Alt-Coin Trader

H1N1 pandemic ending with a whimper, not a bang

"There was never any evidence, not from Day 1, and not anytime since, that this strain of flu was going to be a particularly dangerous strain, either in terms of its capacity to make people sick or its capacity to kill people." – Philip Alcabes, associate professor in urban public health at Hunter College's School of Health Sciences in the City University of New York.

Canwest News Service | Dec 4, 2009

By Sharon Kirkey

With H1N1 poised to enter history as the least deadly of four global flu pandemics, some experts are calling for an end to Canada's mass vaccination program.

Nature is already achieving what we would hope to achieve by vaccinating, they say.

H1N1's "reproductive number" — the number of people each infected person passes the virus to — was above one when the epidemic began, which led to the explosive initial increase in cases.

Now it is less than one, because many people have become immune, and each old case is making less than one new case.
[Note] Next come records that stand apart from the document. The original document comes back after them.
(** ** Order: the log respects real time *)

(** Whatever was published before a record took its number precedes it. *)
Definition ordered (l : list Pending) : Prop :=
  ∀ i p x, l !! i = Some p → x ∈ after p → ∃ j q, (j < i)%nat ∧ l !! j = Some q ∧ p_seq q = x.

Definition seq_le (p q : Pending) : Prop := p_seq p ≤ p_seq q.

Definition sorted_batch (b : bpc) : Prop :=
  match b with
  | BReserve _ batch | BWrite _ batch _ => StronglySorted seq_le batch
  | _ => True
  end.

Record Order (s : State) (det : list (Z * Pending)) : Prop := mkOrder {
  r_committed : ordered (committed s);
  r_taken : ∀ p x, p ∈ taken (batcher s) ++ det.*2 → x ∈ after p →
    x ∈ p_seq <$> committed s ++ taken (batcher s) ++ det.*2;
  r_sorted : sorted_batch (batcher s)
}.

Lemma order_frame s s' det det' :
  Order s det → committed s' = committed s →
  taken (batcher s') ++ det'.*2 ≡ₚ taken (batcher s) ++ det.*2 →
  sorted_batch (batcher s') → Order s' det'.
Proof.
  intros [Hc Ht Hs] Ec Ep Hs'. split; rewrite ?Ec; try done.
  intros p x. rewrite Ep. apply Ht.
Qed.

Lemma insert_by_seq_sorted p l :
  StronglySorted seq_le l → StronglySorted seq_le (insert_by_seq p l).
Proof.
  induction 1 as [|q l Hl IH Hq]; simpl; [repeat constructor|].
  destruct (Z.leb_spec (p_seq p) (p_seq q)) as [Hle|Hlt].
  - constructor; [by constructor|]. constructor; [done|].
    eapply Forall_impl; [exact Hq|]. intros r Hr. unfold seq_le in *. lia.
  - constructor; [done|]. rewrite insert_by_seq_perm. constructor; [|done]. unfold seq_le. lia.
Qed.

Lemma sort_by_seq_sorted l : StronglySorted seq_le (sort_by_seq l).
Proof. induction l; simpl; [constructor|by apply insert_by_seq_sorted]. Qed.
(* ===== verification/Mesh.v ===== *)
(** * Mesh: the shared-nothing put workload

    Models the first half of [crates/zerokv/src/mesh.rs]: [Command], [Reply],
    [Worker] with [put], [pump] and [drain_replies], and the worker thread of
    [run_put_workload] with its quiescence protocol. Each worker is a program
    counter over its calls on the queues and its accesses to the shared
    counters; a step of [step] is one of them. The queues come through the
    [Channel] interface; a step may be told that its load of the other cursor
    lags, in which case a push is refused and a pop finds nothing. *)

From stdpp Require Import functions.
From S2P Require Import Prelude Channel.
Local Open Scope Z_scope.
Local Open Scope zkv_scope.

Inductive Command : Type :=
| CPut (key val : bytes)
| CGet (key : bytes) (from : nat) (token : Z).

Record Reply : Type := mkReply {
  token : Z;
  r_val : option bytes
}.

(** [route]: FNV-1a, masked. *)
Definition route (key : bytes) (mask : Z) : nat :=
  Z.to_nat (Z.land (foldl (λ h b, wmul (Z.lxor h b) 0x100000001B3) 0xcbf29ce484222325 key) mask).

Abbreviation items := (list (bytes * bytes)).

(** What [pump] returns to: the retry of a [put], the next item, the
    quiescence loop, or the last drain before the exit. *)
Inductive pret : Type :=
| PRetry (owner : nat) (cmd : Command) (rest : items)
| PItem (rest : items)
| PQuiesce
| PLast.

(** What [drain_replies] returns to. *)
Inductive dret : Type :=
| DPump (r : pret)
| DReply (src from : nat) (rep : Reply) (r : pret).

Inductive wpc : Type :=
| WItem (rest : items)
| WLocal (rest : items)
| WPush (owner : nat) (cmd : Command) (rest : items)
| WPump (src : nat) (r : pret)
| WCount (src : nat) (r : pret)
| WReply (src from : nat) (rep : Reply) (r : pret)
| WDrain (src : nat) (d : dret)
| WDone
| WLoadSent (all_done : bool)
| WLoadApplied (all_done : bool) (snt : Z)
| WExit.

Definition after_pump (r : pret) : wpc :=
  match r with
  | PRetry owner cmd rest => WPush owner cmd rest
  | PItem rest => WItem rest
  | PQuiesce => WDone
  | PLast => WExit
  end.

Definition after_drain (d : dret) : wpc :=
  match d with
  | DPump r => after_pump r
  | DReply src from rep r => WReply src from rep r
  end.

(** [struct Worker]: its thread, its shard, its resolved gets; [log] records
    for the theorems who wrote what to the shard, in order. *)
Record Worker : Type := mkWorker {
  pc : wpc;
  shard : gmap bytes bytes;
  inflight : gmap Z (option bytes);
  log : list (nat * (bytes * bytes))
}.

Section mesh.
Context {CC CR : Type} `{!Channel Command CC, !Channel Reply CR}.

(** [struct MeshShared], the two matrices and the workers. *)
Record Mesh : Type := mkMesh {
  n : nat;
  mask : Z;
  sent : Z;
  applied : Z;
  phase1_done : Z;
  cmd : gmap (nat * nat) CC;
  reply : gmap (nat * nat) CR;
  workers : list Worker
}.

(** [grid] and the loop that fills it: a channel per pair. *)
Definition grid {A} (k : nat) (c : A) : gmap (nat * nat) A :=
  list_to_map ((λ p, (p, c)) <$> list_prod (seq 0 k) (seq 0 k)).

(** [run_put_workload] up to the start of the threads; [workload] yields the
    items of a worker. *)
Definition run_put_workload (requested : Z) (workload : nat → nat → items) : Mesh :=
  let k := Z.to_nat (next_power_of_two (Z.max requested 1)) in
  mkMesh k (wsub (Z.of_nat k) 1) 0 0 0 (grid k (ch_new 4096)) (grid k (ch_new 4096))
    ((λ id, mkWorker (WItem (workload id k)) ∅ ∅ []) <$> seq 0 k).

Definition set_worker (m : Mesh) (t : nat) (w : Worker) : Mesh :=
  mkMesh (n m) (mask m) (sent m) (applied m) (phase1_done m) (cmd m) (reply m)
    (<[t := w]> (workers m)).
Definition set_pc (w : Worker) (p : wpc) : Worker := mkWorker p (shard w) (inflight w) (log w).
Definition set_cmd (m : Mesh) (ij : nat * nat) (c : CC) : Mesh :=
  mkMesh (n m) (mask m) (sent m) (applied m) (phase1_done m) (<[ij := c]> (cmd m)) (reply m)
    (workers m).
Definition set_reply (m : Mesh) (ij : nat * nat) (c : CR) : Mesh :=
  mkMesh (n m) (mask m) (sent m) (applied m) (phase1_done m) (cmd m) (<[ij := c]> (reply m))
    (workers m).
Definition set_counts (m : Mesh) (s a p : Z) : Mesh :=
  mkMesh (n m) (mask m) s a p (cmd m) (reply m) (workers m).

(** [self.shard.insert(key, val)]. *)
Definition shard_insert (src : nat) (k v : bytes) (w : Worker) : Worker :=
  mkWorker (pc w) (<[k := v]> (shard w)) (inflight w) (log w ++ [(src, (k, v))]).

(** A call on queue [ij], unless a lagging load makes it fail. *)
Definition push_cmd (lag : bool) (ij : nat * nat) (v : Command) (m : Mesh)
    : res (option Command * Mesh) :=
  c ←r or_err Panic (cmd m !! ij);
  if lag then Ok (Some v, m) else '(o, c) ←r ch_push v c; Ok (o, set_cmd m ij c).
Definition pop_cmd (lag : bool) (ij : nat * nat) (m : Mesh) : res (option Command * Mesh) :=
  c ←r or_err Panic (cmd m !! ij);
  if lag then Ok (None, m) else '(o, c) ←r ch_pop c; Ok (o, set_cmd m ij c).
Definition push_reply (lag : bool) (ij : nat * nat) (v : Reply) (m : Mesh)
    : res (option Reply * Mesh) :=
  c ←r or_err Panic (reply m !! ij);
  if lag then Ok (Some v, m) else '(o, c) ←r ch_push v c; Ok (o, set_reply m ij c).
Definition pop_reply (lag : bool) (ij : nat * nat) (m : Mesh) : res (option Reply * Mesh) :=
  c ←r or_err Panic (reply m !! ij);
  if lag then Ok (None, m) else '(o, c) ←r ch_pop c; Ok (o, set_reply m ij c).

(** One step of worker [id], not yet exited: its new state and the mesh. *)
Definition worker_step (id : nat) (lag : bool) (w : Worker) (m : Mesh) : res (Worker * Mesh) :=
  match pc w with
  | WItem [] =>
    Ok (set_pc w (WPump 0 PQuiesce), set_counts m (sent m) (applied m) (wadd (phase1_done m) 1))
  | WItem ((k, v) :: rest) =>
    let owner := route k (mask m) in
    let m' := set_counts m (wadd (sent m) 1) (applied m) (phase1_done m) in
    if (owner =? id)%nat
    then Ok (set_pc (shard_insert id k v w) (WLocal rest), m')
    else Ok (set_pc w (WPush owner (CPut k v) rest), m')
  | WLocal rest =>
    Ok (set_pc w (WPump 0 (PItem rest)),
        set_counts m (sent m) (wadd (applied m) 1) (phase1_done m))
  | WPush owner c rest =>
    '(o, m) ←r push_cmd lag (id, owner) c m;
    match o with
    | None => Ok (set_pc w (WPump 0 (PItem rest)), m)
    | Some c => Ok (set_pc w (WPump 0 (PRetry owner c rest)), m)
    end
  | WPump src r =>
    if (src <? n m)%nat then
      '(o, m) ←r pop_cmd lag (src, id) m;
      match o with
      | None => Ok (set_pc w (WPump (S src) r), m)
      | Some (CPut k v) => Ok (set_pc (shard_insert src k v w) (WCount src r), m)
      | Some (CGet k from tok) =>
        Ok (set_pc w (WReply src from (mkReply tok (shard w !! k)) r), m)
      end
    else Ok (set_pc w (WDrain 0 (DPump r)), m)
  | WCount src r =>
    Ok (set_pc w (WPump src r), set_counts m (sent m) (wadd (applied m) 1) (phase1_done m))
  | WReply src from rep r =>
    '(o, m) ←r push_reply lag (id, from) rep m;
    match o with
    | None => Ok (set_pc w (WCount src r), m)
    | Some rep => Ok (set_pc w (WDrain 0 (DReply src from rep r)), m)
    end
  | WDrain src d =>
    if (src <? n m)%nat then
      '(o, m) ←r pop_reply lag (src, id) m;
      match o with
      | None => Ok (set_pc w (WDrain (S src) d), m)
      | Some rep =>
        Ok (mkWorker (WDrain src d) (shard w) (<[token rep := r_val rep]> (inflight w)) (log w), m)
      end
    else Ok (set_pc w (after_drain d), m)
  | WDone => Ok (set_pc w (WLoadSent (phase1_done m =? Z.of_nat (n m))), m)
  | WLoadSent b => Ok (set_pc w (WLoadApplied b (sent m)), m)
  | WLoadApplied b snt =>
    Ok (set_pc w (WPump 0 (if b && (snt =? applied m) then PLast else PQuiesce)), m)
  | WExit => Ok (w, m)
  end.

(** [None]: no such worker, or it has exited. *)
Definition step (id : nat) (lag : bool) (m : Mesh) : option (res Mesh) :=
  match workers m !! id with
  | Some w =>
    match pc w with
    | WExit => None
    | _ => Some ('(w, m) ←r worker_step id lag w m; Ok (set_worker m id w))
    end
  | None => None
  end.

Fixpoint run_steps (sched : list (nat * bool)) (m : Mesh) : option (res Mesh) :=
  match sched with
  | [] => Some (Ok m)
  | (id, lag) :: sched =>
    match step id lag m with
    | Some (Ok m') => run_steps sched m'
    | o => o
    end
  end.

(** [Mesh::shutdown] joins the workers and returns [applied]. *)
Definition all_exited (m : Mesh) : Prop := ∀ t w, workers m !! t = Some w → pc w = WExit.
Definition shutdown_result (m : Mesh) : Z := applied m.
Definition num_shards (m : Mesh) : nat := n m.

Inductive reachable (requested : Z) (workload : nat → nat → items) : Mesh → Prop :=
| reach_start : reachable requested workload (run_put_workload requested workload)
| reach_step m id lag m' :
    reachable requested workload m → step id lag m = Some (Ok m') →
    reachable requested workload m'.

End mesh.
Arguments Mesh : clear implicits.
When the reproductive number falls below one, the epidemic can't sustain itself, and fades away.

The drop in cases suggests Canada has hit the critical fraction of the population that needs to be vaccinated to control the pandemic, says Dr. David Fisman, a University of Toronto expert in infectious disease dynamics.

Fisman can't understand the rational for continuing mass vaccinations. He said that for a virus as contagious as H1N1, fewer than 30 per cent of the population needed vaccination to reach a critical level of immunity.